## [What the task requires]
A line belongs in the answer if it contains "LevelWarn"; copy every such line from the entries below.
[Information supplied Boundary: Start]
(* ===== verification/Rosout.v ===== *)
(** * Logging to the rosout topic (log.rs, rosout.rs, zenoh_backend/rosout.rs, the
    logging parts of node.rs)

    The [Log] records of both backends and every way to write one. A node and
    its logging handles share one DDS writer behind an [Arc]: a call takes and
    returns that writer. What goes to the [tracing] subscriber or to the [log]
    crate is returned beside it. *)
From S2P Require Import Prelude Names Time DdsService PubSub ZenohService ZenohPubSub.
#[local] Open Scope Z_scope.

(** ** log.rs *)

(** [LogLevel]; constructors are prefixed, [Debug] is a build profile. *)
Inductive LogLevel := LevelFatal | LevelError | LevelWarn | LevelInfo | LevelDebug.
(** [level as u8]. *)
Definition level_u8 (l : LogLevel) : N :=
  match l with
  | LevelFatal => 50 | LevelError => 40 | LevelWarn => 30 | LevelInfo => 20 | LevelDebug => 10
  end.
(** The [Log] of either backend: RustDDS's [Timestamp] in log.rs, the crate's
    [Time] in zenoh_backend/rosout.rs. *)
Record Log {T : Type} := {
  l_stamp : T;
  l_level : N;
  l_name : str;
  l_msg : str;
  l_file : str;
  l_function : str;
  l_line : N;
}.
Arguments Log : clear implicits.

(** What the macro [rosout!] of either backend fills in. *)
Definition unknown_func : str := lit "<unknown_func>".

(** The macros of [tracing] and [log] the code calls. *)
Inductive Trace := TraceAt (l : LogLevel) (msg : str) | TracePublishFailed | TraceDisabled (msg : str).

(** ** rosout.rs: DDS *)
Section dds.
Context `{RD : Rustdds}.
Context {W : Type} `{!TopicWriter W (Log Timestamp)}.

(** [rosout_raw]: [writer] is what is behind the [Arc]. A fatal record is
    traced as an error. *)
Definition trace_level (l : LogLevel) : LogLevel :=
  match l with LevelFatal => LevelError | l => l end.
Definition rosout_raw (timestamp : Timestamp) (level : LogLevel)
    (log_name log_msg source_file source_function : str) (source_line : N) (writer : option W) :
    option W * list Trace :=
  match writer with
  | None => (None, [TraceDisabled log_msg])
  | Some rosout_writer =>
      let '(w, r) := PubSub.publish timestamp
        {| l_stamp := timestamp; l_level := level_u8 level; l_name := log_name; l_msg := log_msg;
           l_file := source_file; l_function := source_function; l_line := source_line |}
        rosout_writer in
      (Some w,
       (match r with Ok _ => [] | Err _ => [TracePublishFailed] end) ++
       [TraceAt (trace_level level) (lit "[rosout] (" ++ log_name ++ lit ") " ++ log_msg)])
  end.

(** Who logs: the node, or a handle, which has a copy of the node's base name. *)
Record NodeLoggingHandle := { handle_base_name : str }.
Definition logging_handle (node_name : NodeName) : NodeLoggingHandle :=
  {| handle_base_name := base_name node_name |}.
Inductive logger := OfNode (node_name : NodeName) | OfHandle (h : NodeLoggingHandle).
(** [RosoutRaw::base_name]. *)
Definition logger_name (l : logger) : str :=
  match l with OfNode n => base_name n | OfHandle h => handle_base_name h end.
(** The macro [rosout!]. *)
Definition rosout (now : Timestamp) (l : logger) (lvl : LogLevel) (msg file : str) (line : N)
    (writer : option W) : option W * list Trace :=
  rosout_raw now lvl (logger_name l) msg file unknown_func line writer.
End dds.

(** ** zenoh_backend/rosout.rs *)
Section zenoh.
Context `{ZS : ZenohSerializer, !CdrEncoding (Log Time)}.

Record Logger := { node_name : str; publisher : Publisher }.
Definition Logger_new (node_name : str) (publisher : Publisher) : Logger :=
  {| node_name := node_name; publisher := publisher |}.

(** The clock is read for the record ([stamp], what [Time::now] gets from
    chrono) and, after serializing it, for the message's attachment ([since]);
    [outcome] is Zenoh's. [None] is a panic of the sequence counter. *)
Definition log_at (pr : profile) (stamp : option Z) (since : option StdDuration)
    (outcome : result ZenohError unit) (level : LogLevel) (msg file function : str) (line : N)
    (l : Logger) : option (Logger * (option Sample * list Trace)) :=
  let record := {| l_stamp := Time_now stamp; l_level := level_u8 level; l_name := node_name l;
                   l_msg := msg; l_file := file; l_function := function; l_line := line |} in
  '(p, (s, r)) ← publish pr (now_nanos since) outcome record (publisher l);
  Some (Logger_new (node_name l) p,
        (s, match r with Ok _ => [] | Err _ => [TracePublishFailed] end)).
(** [debug], [info], [warn], [error] and [fatal]. *)
Definition log_helper (level : LogLevel) (pr : profile) (stamp : option Z)
    (since : option StdDuration) (outcome : result ZenohError unit) (msg : str) (l : Logger) :=
  log_at pr stamp since outcome level msg [] [] 0%N l.
(** The macro [rosout!]. *)
Definition zenoh_rosout (pr : profile) (stamp : option Z) (since : option StdDuration)
    (outcome : result ZenohError unit) (lvl : LogLevel) (msg file : str) (line : N) (l : Logger) :=
  log_at pr stamp since outcome lvl msg file unknown_func line l.
End zenoh.

(** ** Specification *)

(** What the application says in one call. *)
Record Call := { c_level : LogLevel; c_msg : str; c_file : str; c_line : N }.
Definition record_of {T : Type} (name : str) (stamp : T) (c : Call) : Log T :=
  {| l_stamp := stamp; l_level := level_u8 (c_level c); l_name := name; l_msg := c_msg c;
     l_file := c_file c; l_function := unknown_func; l_line := c_line c |}.
(** A record without its stamp, whose type the backends do not share. *)
Definition content {T : Type} (r : Log T) : Log unit :=
  {| l_stamp := tt; l_level := l_level r; l_name := l_name r; l_msg := l_msg r;
     l_file := l_file r; l_function := l_function r; l_line := l_line r |}.

Section dds_life.
Context `{RD : Rustdds}.
Context {W : Type} `{!TopicWriter W (Log Timestamp)}.
(** Calls of the macro through a node and its handles, in the order in which
    they take place, over the one writer. *)
Fixpoint rosout_all (cs : list (Timestamp * logger * Call)) (writer : option W) : option W :=
  match cs with
  | [] => writer
  | (now, l, c) :: cs =>
      rosout_all cs (rosout now l (c_level c) (c_msg c) (c_file c) (c_line c) writer).1
  end.
(** Writing records, each with its stamp as source timestamp. *)
Definition write_records (rs : list (Log Timestamp)) (w : W) : W :=
  fold_left (λ w r, (write w r (Some (l_stamp r))).1) rs w.
(** A logger of the node [n]. *)
Definition of_node (n : NodeName) (l : logger) : Prop :=
  l = OfNode n ∨ l = OfHandle (logging_handle n).
End dds_life.

Section zenoh_life.
Context `{ZS : ZenohSerializer, !CdrEncoding (Log Time)}.
(** Calls of the macro on one logger: the clock's readings, Zenoh's outcome, and
    the call. *)
Abbreviation zcall := (option Z * option StdDuration * result ZenohError unit * Call)%type.
Fixpoint zenoh_rosout_all (pr : profile) (cs : list zcall) (l : Logger) :
    option (Logger * list (option Sample * list Trace)) :=
  match cs with
  | [] => Some (l, [])
  | (stamp, since, outcome, c) :: cs =>
      '(l1, o) ← zenoh_rosout pr stamp since outcome (c_level c) (c_msg c) (c_file c) (c_line c) l;
      '(l2, os) ← zenoh_rosout_all pr cs l1;
      Some (l2, o :: os)
  end.
Definition zenoh_record (name : str) (z : zcall) : Log Time :=
  record_of name (Time_now z.1.1.1) z.2.
End zenoh_life.

Section spec.
Context `{RD : Rustdds}.
Context {W : Type} `{!TopicWriter W (Log Timestamp)}.
Context `{ZS : ZenohSerializer, !CdrEncoding (Log Time)}.
Context `{!ZenohSerializerLaws, !CdrEncodingLaws (Log Time)}.
Abbreviation zcall := (option Z * option StdDuration * result ZenohError unit * Call)%type.

Lemma rosout_all_enabled n (cs : list (Timestamp * logger * Call)) (w : W) :
  Forall (λ '(_, l, _), of_node n l) cs →
  rosout_all cs (Some w) =
    Some (write_records ((λ '(now, _, c), record_of (base_name n) now c) <$> cs) w).
Proof.
  intros Hcs. revert w. induction Hcs as [|[[now l] c] cs Hl Hcs IH]; intros w; [done|].
  cbn [rosout_all]. unfold rosout, rosout_raw, PubSub.publish.
  replace (logger_name l) with (base_name n) by by destruct Hl as [->| ->].
  destruct (write w _ _) as [w1 r] eqn:Hw. cbn [fst]. rewrite IH. unfold write_records, record_of.
  rewrite fmap_cons. cbn [fold_left l_stamp]. by rewrite Hw.
Qed.
Lemma rosout_all_disabled (cs : list (Timestamp * logger * Call)) :
  rosout_all (W:=W) cs None = None.
Proof. by induction cs as [|[[now l] c] cs IH]. Qed.

(** One call on a Zenoh logger whose counter does not overflow. *)
Lemma zenoh_rosout_ok pr (z : zcall) (l : Logger) b :
  wf_gid (source_gid (publisher l)) → in_i64 (pub_seq (publisher l) + 1) →
  to_cdr (zenoh_record (node_name l) z) = Ok b →
  ∃ s t, zenoh_rosout pr z.1.1.1 z.1.1.2 z.1.2 (c_level z.2) (c_msg z.2) (c_file z.2) (c_line z.2) l =
      Some (Logger_new (node_name l) (set_pub_seq (pub_seq (publisher l) + 1) (publisher l)),
            (Some s, t)) ∧
    async_take (Ok s) = Ok (zenoh_record (node_name l) z,
      info_of (publisher l) (pub_seq (publisher l) + 1,
                             PublishMsg z.1.1.2 z.1.2 (zenoh_record (node_name l) z))).
Proof.
  intros Hg Hi Hb. set (o := PublishMsg z.1.1.2 z.1.2 (zenoh_record (node_name l) z)).
  pose proof (exec_ok pr o (publisher l) Hi) as He. simpl in He. rewrite Hb in He.
  exists (sample_of (publisher l) (pub_seq (publisher l) + 1, o) b).
  eexists. unfold zenoh_rosout, log_at.
  change {| l_stamp := _ |} with (zenoh_record (node_name l) z). rewrite He. simpl.
  split; [done|]. destruct (sample_reads_as (publisher l) (pub_seq (publisher l) + 1) o b) as [_ Hr];
    [done..|]. apply (Hr _ _ _ eq_refl).
Qed.

(** Logging on either backend. Over DDS, the calls made through a node and
    any of its logging handles, in whatever order they take place, each write
    one record to the node's one writer, in that order, under the node's name
    and with the clock's reading as stamp and source timestamp; a node without
    the writer writes nothing. Over Zenoh, a reader of the topic gets one record
    for every call, in order, with consecutive sequence numbers, whatever Zenoh
    answered to the others. Both publish the same content for the same call. *)
Lemma rosout_backends_agree pr n (cs : list (Timestamp * logger * Call)) (w : W)
    (zs : list zcall) (l : Logger) :
  Forall (λ '(_, lg, _), of_node n lg) cs →
  node_name l = base_name n →
  wf_gid (source_gid (publisher l)) → in_i64 (pub_seq (publisher l)) →
  in_i64 (pub_seq (publisher l) + Z.of_nat (length zs)) →
  (∀ r : Log Time, is_ok (to_cdr r)) →
  rosout_all (W:=W) cs None = None ∧
  rosout_all cs (Some w) =
    Some (write_records ((λ '(now, _, c), record_of (base_name n) now c) <$> cs) w) ∧
  (∃ l' outs, zenoh_rosout_all pr zs l = Some (l', outs) ∧ length outs = length zs ∧
     ∀ i z, zs !! i = Some z → ∃ s t info, outs !! i = Some (Some s, t) ∧
       async_take (Ok s) = Ok (zenoh_record (base_name n) z, info) ∧
       mi_sequence_number info = pub_seq (publisher l) + Z.of_nat (S i)) ∧
  ∀ (now : Timestamp) (z : zcall), content (record_of (base_name n) now z.2) = content (zenoh_record (base_name n) z).
Proof.
  intros Hcs Hn Hg Hs Hl Hok. split; [apply rosout_all_disabled|].
  split; [by apply rosout_all_enabled|]. split; [|done].
  rewrite <-Hn. clear cs Hcs Hn. revert l Hg Hs Hl. induction zs as [|z zs IH]; intros l Hg Hs Hl.
  { exists l, []. done. }
  cbn [length] in Hl. rewrite Nat2Z.inj_succ in Hl.
  specialize (Hok (zenoh_record (node_name l) z)) as Hz.
  destruct (to_cdr (zenoh_record (node_name l) z)) as [b|] eqn:Hb; [|done].
  destruct (zenoh_rosout_ok pr z l b) as (s & t & He & Ht);
    [done|unfold in_i64 in *; lia|done|].
  destruct (IH (Logger_new (node_name l) (set_pub_seq (pub_seq (publisher l) + 1) (publisher l))))
    as (l' & outs & Ha & Hlen & Hi); [done|simpl; unfold in_i64 in *; lia..|].
  destruct z as [[[stamp since] outcome] c]. cbn [zenoh_rosout_all]. simpl in He. rewrite He.
  cbn [mbind option_bind]. rewrite Ha. cbn [mbind option_bind].
  eexists l', _. split; [done|]. split; [simpl; by f_equal|].
  intros [|i] z Hz'; simpl in Hz'.
  - simplify_eq. eexists s, t, _. split_and!; [done|exact Ht|]. simpl. lia.
  - destruct (Hi i z Hz') as (s' & t' & info & ? & ? & Hq). exists s', t', info.
    split_and!; [done..|]. rewrite Hq. simpl. lia.
Qed.
End spec.

(** ** A concrete instance *)
#[local] Existing Instances toy_rustdds toy_serializer toy_serializer_laws.
Definition toy_put_str (s : str) : list Z := Z.of_nat (length s) :: (Z.of_N <$> s).
Definition toy_get_str (b : list Z) : str * list Z :=
  match b with
  | n :: b => (Z.to_N <$> take (Z.to_nat n) b, drop (Z.to_nat n) b)
  | [] => ([], [])
  end.
Lemma toy_get_put_str s rest : toy_get_str (toy_put_str s ++ rest) = (s, rest).
Proof.
  unfold toy_get_str, toy_put_str. simpl. rewrite Nat2Z.id.
  rewrite take_app_length', drop_app_length' by (by rewrite length_fmap). f_equal.
  rewrite <-list_fmap_compose. rewrite <-(list_fmap_id s) at 2. apply list_fmap_ext.
  intros i x _. apply N2Z.id.
Qed.
#[local] Instance toy_log_encoding : CdrEncoding (Log Time) := {|
  to_vec r := Ok (nanos_since_epoch (l_stamp r) :: Z.of_N (l_level r) :: Z.of_N (l_line r) ::
                  toy_put_str (l_name r) ++ toy_put_str (l_msg r) ++ toy_put_str (l_file r) ++
                  toy_put_str (l_function r));
  from_bytes _ b :=
    match b with
    | t :: v :: n :: b' =>
        let '(name, b') := toy_get_str b' in
        let '(msg, b') := toy_get_str b' in
        let '(file, b') := toy_get_str b' in
        let '(function, _) := toy_get_str b' in
        Ok ({| l_stamp := Time_from_nanos t; l_level := Z.to_N v; l_name := name; l_msg := msg;
               l_file := file; l_function := function; l_line := Z.to_N n |}, length b)
    | _ => Err tt
    end |}.
#[local] Instance toy_log_encoding_laws : CdrEncodingLaws (Log Time).
Proof.
  split. intros [[t] v name msg file func line] b Hb. unfold to_vec, toy_log_encoding in Hb.
  apply (f_equal (λ x, match x with Ok a => a | Err _ => b end)) in Hb. cbv beta iota in Hb.
  rewrite <-Hb. cbn -[toy_get_str toy_put_str length].
  rewrite !toy_get_put_str, <-(app_nil_r (toy_put_str func)), toy_get_put_str.
  by rewrite !N2Z.id, app_nil_r.
Qed.
(** A writer that keeps the levels and messages it wrote, and fails on every
    fatal record. *)
#[local] Instance toy_log_writer : TopicWriter (list (N * str)) (Log Timestamp) := {|
  write w r _ := (w ++ [(l_level r, l_msg r)], if (l_level r =? 50)%N then Err tt else Ok tt);
  async_write w r _ := (w ++ [(l_level r, l_msg r)], Ok tt) |}.

Definition toy_call (l : LogLevel) (msg : string) : Call :=
  {| c_level := l; c_msg := lit msg; c_file := lit "main.rs"; c_line := 7 |}.
Definition toy_node : NodeName := {| namespace := lit "/"; base_name := lit "talker" |}.
Definition toy_dds_calls : list (Timestamp * logger * Call) :=
  [(toy_now, OfNode toy_node, toy_call LevelFatal "a");
   (toy_now, OfHandle (logging_handle toy_node), toy_call LevelInfo "b")].
Definition toy_logger : Logger :=
  Logger_new (lit "talker") (Publisher_new (lit "0/rosout") toy_client_gid None).
Lemma rosout_backends_agree_witness :
  rosout_all toy_dds_calls (Some []) = Some [(50%N, lit "a"); (20%N, lit "b")] ∧
  ∃ l' outs, zenoh_rosout_all Debug
    [(Some 5, None, Err tt, toy_call LevelFatal "a"); (None, None, Ok tt, toy_call LevelInfo "b")]
    toy_logger = Some (l', outs) ∧ length outs = 2%nat.
Proof.
  destruct (rosout_backends_agree (RD:=toy_rustdds) (ZS:=toy_serializer) Debug toy_node toy_dds_calls []
    [(Some 5, None, Err tt, toy_call LevelFatal "a"); (None, None, Ok tt, toy_call LevelInfo "b")]
    toy_logger) as (_ & Hw & (l' & outs & Hz & Hlen & _) & _).
  - constructor; [by left|]. constructor; [by right|constructor].
  - reflexivity.
  - exact toy_wf_gid.
  - split; vm_compute; discriminate.
  - split; vm_compute; discriminate.
  - reflexivity.
  - split; [exact Hw|]. exists l', outs. by split.
Defined.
[Information supplied Boundary: End]
## [Expected answer]
Inductive LogLevel := LevelFatal | LevelError | LevelWarn | LevelInfo | LevelDebug.
  | LevelFatal => 50 | LevelError => 40 | LevelWarn => 30 | LevelInfo => 20 | LevelDebug => 10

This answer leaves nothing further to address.